═══ DATA SHOWN ═══

(** * Governance-economics engine: position limits, reputation decay, cartels

    A shallow embedding of the numeric core of the simulation scripts
    [sybil_simulation.py], [prediction_accuracy.py] and [cartel_analysis.py].

    Numbers: Python integers are [Z]; Python floats are read as exact
    rationals [Q] (no rounding), so that every definition below still runs.
    Equality of computed rationals is [Qeq] (written [==]).  Python exceptions
    are values of [exn] carried by the [result] type. *)

From Stdlib Require Import ZArith QArith Qminmax Lqa Lia List Bool Sorted.
From Stdlib Require String DecimalString.
Import ListNotations.

Local Open Scope Q_scope.

(** ** Python helpers *)

Inductive exn : Type :=
| ZeroDivisionError
| IndexError
| TypeError.

Inductive result (A : Type) : Type :=
| Ok (a : A)
| Err (e : exn).

Arguments Ok {A} a.
Arguments Err {A} e.

Definition bind {A B : Type} (r : result A) (k : A -> result B) : result B :=
  match r with
  | Ok a => k a
  | Err e => Err e
  end.

Notation "x <- r ;; k" := (bind r (fun x => k))
  (at level 61, r at next level, right associativity).

(** [a / b] on Python numbers: a zero divisor raises. *)
Definition pydiv (a b : Q) : result Q :=
  if Qeq_bool b 0 then Err ZeroDivisionError else Ok (a / b).

(** [xs[i]] for a non-negative index [i]. *)
Definition getitem {A : Type} (xs : list A) (i : nat) : result A :=
  match nth_error xs i with
  | Some a => Ok a
  | None => Err IndexError
  end.

(** The builtin [sum] over numbers, starting at 0 and adding left to right. *)
Definition sum (xs : list Q) : Q := fold_left Qplus xs 0.

(** [[f(x) for x in xs]] when [f] may raise. *)
Fixpoint mapM {A B : Type} (f : A -> result B) (xs : list A) : result (list B) :=
  match xs with
  | [] => Ok []
  | x :: xs' => y <- f x ;; ys <- mapM f xs' ;; Ok (y :: ys)
  end.

(** [a >= b] and [a < b], [a > b], [a <= b] as Python booleans. *)
Definition geb (a b : Q) : bool := Qle_bool b a.
Definition ltb (a b : Q) : bool := negb (Qle_bool b a).
Definition gtb (a b : Q) : bool := negb (Qle_bool a b).

(** ** sybil_simulation.py *)

Module SybilSimulation.

Record User : Type := mkUser {
  address : String.string;
  capital : Q;
  reputation : Q;
  accuracy : Q;
  markets_participated : Z
}.

(** The attributes of a [ReputationWeightedMarket] instance that the limit
    computation reads. *)
Record ReputationWeightedMarket : Type := mkMarket {
  total_liquidity : Q;
  creation_block : Z;
  current_block : Z
}.

Definition INITIAL_REP : Q := 100.
Definition MIN_REP_FOR_GENESIS : Q := 1000.
Definition GENESIS_PHASE_BLOCKS : Z := 100.
Definition EARLY_GROWTH_BLOCKS : Z := 500.

Definition TIER_5_REP : Q := 10000.
Definition TIER_5_ACC : Q := 0.70.
Definition TIER_5_LIMIT : Q := 0.05.
Definition TIER_4_REP : Q := 5000.
Definition TIER_4_ACC : Q := 0.65.
Definition TIER_4_LIMIT : Q := 0.04.
Definition TIER_3_REP : Q := 1000.
Definition TIER_3_ACC : Q := 0.60.
Definition TIER_3_LIMIT : Q := 0.03.
Definition TIER_2_REP : Q := 500.
Definition TIER_2_ACC : Q := 0.55.
Definition TIER_2_LIMIT : Q := 0.02.
Definition TIER_1_LIMIT : Q := 0.01.

(** The local [blocks_since_creation] of the two methods below. *)
Definition blocks_since_creation (self : ReputationWeightedMarket) : Z :=
  (current_block self - creation_block self)%Z.

Definition can_participate_in_genesis
    (self : ReputationWeightedMarket) (user : User) : bool :=
  if (blocks_since_creation self <? GENESIS_PHASE_BLOCKS)%Z
  then geb (reputation user) MIN_REP_FOR_GENESIS
  else true.

Definition calculate_position_limit
    (self : ReputationWeightedMarket) (user : User) : Q :=
  if (blocks_since_creation self <? GENESIS_PHASE_BLOCKS)%Z then
    if negb (can_participate_in_genesis self user) then 0
    else
      let rep_factor := Qmin (reputation user / MIN_REP_FOR_GENESIS) 10 in
      let min_liquidity := 1000 in
      let max_genesis := (min_liquidity * 0.20 * rep_factor) / 10 in
      Qmin max_genesis (total_liquidity self * 0.20)
  else if (blocks_since_creation self <? EARLY_GROWTH_BLOCKS)%Z then
    let block_progress := (blocks_since_creation self - GENESIS_PHASE_BLOCKS)%Z in
    let phase_length := (EARLY_GROWTH_BLOCKS - GENESIS_PHASE_BLOCKS)%Z in
    let percentage_limit :=
      0.30 + (inject_Z block_progress / inject_Z phase_length) * 0.20 in
    total_liquidity self * percentage_limit
  else
    let rep := reputation user in
    let acc := accuracy user in
    let base_limit :=
      if geb rep TIER_5_REP && geb acc TIER_5_ACC then TIER_5_LIMIT
      else if geb rep TIER_4_REP && geb acc TIER_4_ACC then TIER_4_LIMIT
      else if geb rep TIER_3_REP && geb acc TIER_3_ACC then TIER_3_LIMIT
      else if geb rep TIER_2_REP && geb acc TIER_2_ACC then TIER_2_LIMIT
      else TIER_1_LIMIT in
    total_liquidity self * base_limit.

(** The dictionary returned by [simulate_reputation_decay_resistance]. *)
Record DecayReport : Type := mkDecayReport {
  months_inactive : Z;
  initial_reputation : Q;
  decayed_reputation : Q;
  decay_amount : Q;
  decay_percentage : Q;
  remaining_percentage : Q
}.

Definition DECAY_RATE : Q := 0.01.
Definition DECAY_PERIOD_DAYS : Z := 30.
Definition MIN_ACTIVITY_THRESHOLD_DAYS : Z := 90.
Definition MIN_PROTECTION_RATE : Q := 0.25.

(** The locals [inactive_days], [decay_periods] and [total_decay_rate] of the
    decaying branch, as functions of the argument [months]. *)
Definition inactive_days (months : Z) : Z :=
  (months * 30 - MIN_ACTIVITY_THRESHOLD_DAYS)%Z.

Definition decay_periods (months : Z) : Q :=
  inject_Z (inactive_days months) / inject_Z DECAY_PERIOD_DAYS.

Definition total_decay_rate (months : Z) : Q :=
  Qmin (DECAY_RATE * decay_periods months) (1 - MIN_PROTECTION_RATE).

Definition simulate_reputation_decay_resistance
    (initial_rep : Q) (months : Z) : DecayReport :=
  let '(remaining_rep, amount) :=
    if (months * 30 <=? MIN_ACTIVITY_THRESHOLD_DAYS)%Z then (initial_rep, 0)
    else
      let amount := initial_rep * total_decay_rate months in
      (Qmax (initial_rep - amount) (initial_rep * MIN_PROTECTION_RATE), amount) in
  {| months_inactive := months;
     initial_reputation := initial_rep;
     decayed_reputation := remaining_rep;
     decay_amount := amount;
     decay_percentage :=
       if gtb initial_rep 0 then amount / initial_rep * 100 else 0;
     remaining_percentage :=
       if gtb initial_rep 0 then remaining_rep / initial_rep * 100 else 0 |}.

(** The ['decayed_reputation'] entry of the report, the local
    [remaining_rep]. *)
Definition remaining_rep (initial_rep : Q) (months : Z) : Q :=
  decayed_reputation (simulate_reputation_decay_resistance initial_rep months).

═══

§ **ACTIVITY**
Take the lines from the start of the records through the line holding "rationals [Q] (no", both included, and please print them exactly, with nothing else.

§ **SOLUTION**
(** * Governance-economics engine: position limits, reputation decay, cartels

    A shallow embedding of the numeric core of the simulation scripts
    [sybil_simulation.py], [prediction_accuracy.py] and [cartel_analysis.py].

    Numbers: Python integers are [Z]; Python floats are read as exact
    rationals [Q] (no rounding), so that every definition below still runs.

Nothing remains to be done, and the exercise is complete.